Il est temps de rentrer – N’est-ce pas?
Vendredi 21 novembre 2003Il est temps de rentrer – N’est-ce pas?- puisque la vie continue là-bas, autour d’une étrange bibliothèque ébauchée.
Kela et nous: pas de choix.
La farandole des certitudes ne fabrique jamais rien nulle part, même si un peu d’orgueil et certains regars déjà affirment maintenant que cette affaire n’est pas (absolument pas inutile. Mais on doit se contenter des aleas en afrique comme ailleurs: de très petites choses se fabriquent ainsi chaque jour.

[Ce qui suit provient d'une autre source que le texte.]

(** The answer to a request, in the state [w'] it leaves. *)
Definition req_answer (acc : bool) (tid ssn win dlgt tmout : Z) w w' : Prop :=
  rx_state (rx_of w' tid) = (if acc then MTLK_ADDBA_RX_ADDBA_POSITIVE_RES_SENT
                             else MTLK_ADDBA_RX_ADDBA_NEGATIVE_RES_SENT) /\
  rx_reorder_is_active (rx_of w' tid) = acc /\
  (exists r, flight w' (RxMsg tid) = Some (ClbAddbaRes, PAddbaRes r) /\
     ar_u8DialogToken r = dlgt /\ ar_u16AccessProtocol r = tid /\
     ar_u16ResultCode r = (if acc then MTLK_ADDBA_RES_CODE_SUCCESS else MTLK_ADDBA_RES_CODE_FAILURE) /\
     (acc = true -> ar_u8WinSize r = win /\ ar_u16BATimeout r = tmout)) /\
  (EvStartReord tid ssn win ∈ w_out w' <-> acc = true \/ EvStartReord tid ssn win ∈ w_out w).

(** The point of decision: reordering runs exactly for an accepted request,
    the response is filled in and not yet sent. *)
Record req_decided (acc : bool) (tid ssn win dlgt tmout : Z) w w' : Prop := {
  rd_wf : wf w';
  rd_txmm : w_txmm w' = w_txmm w;
  rd_state : rx_state (rx_of w' tid) = MTLK_ADDBA_RX_NONE;
  rd_active : rx_reorder_is_active (rx_of w' tid) = acc;
  rd_token : ar_u8DialogToken (rx_addba_res (rx_of w' tid)) = dlgt;
  rd_tid : ar_u16AccessProtocol (rx_addba_res (rx_of w' tid)) = tid;
  rd_code : ar_u16ResultCode (rx_addba_res (rx_of w' tid)) =
    (if acc then MTLK_ADDBA_RES_CODE_SUCCESS else MTLK_ADDBA_RES_CODE_FAILURE);
  rd_win : acc = true -> ar_u8WinSize (rx_addba_res (rx_of w' tid)) = win /\
    ar_u16BATimeout (rx_addba_res (rx_of w' tid)) = tmout;
  rd_out : EvStartReord tid ssn win ∈ w_out w' <-> acc = true \/ EvStartReord tid ssn win ∈ w_out w;
}.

Dans ces limites inconfortables du possible où, naguère j’ai eu le culot de vous entrainer avec moi, cetains prétendent ici et là-bas que nous construisons ensemble, à notre manière, un futur minuscule qui sera sans doute un jour le bonheur fragile de quelques uns. Ce minuscule suffit souvent le futur. Car l’éventualité de telle échéance durable justifie ce qui se fait à peu près aux bornes incertaines de cultures qui semblent s’affronter toujours à force de mots. Ainsi la guerre dérisoire qu’on prétend celle de la voix nègre et de l’Alphabet blanc n’a-t-elle plus sa place en brousse du Mandé; dans les règles, en tous cas, de ce que nous avons entrepris à Kela par le sceau des griots qui ont choisi, dans une affirmation décidée, de nourrir nos idées de force authentique.
Certains ici amis dans notre association annoncent qu’ils viennent, cette année, toucher notre rêve commun, là-bas au bout de tout: Il me faut donc d’abord remercier chacun de vous d’avoir engagé, un jour, ce voyage avec moi à tous hasard.
Parce que chacun de nous aura longtemps besoin de vous.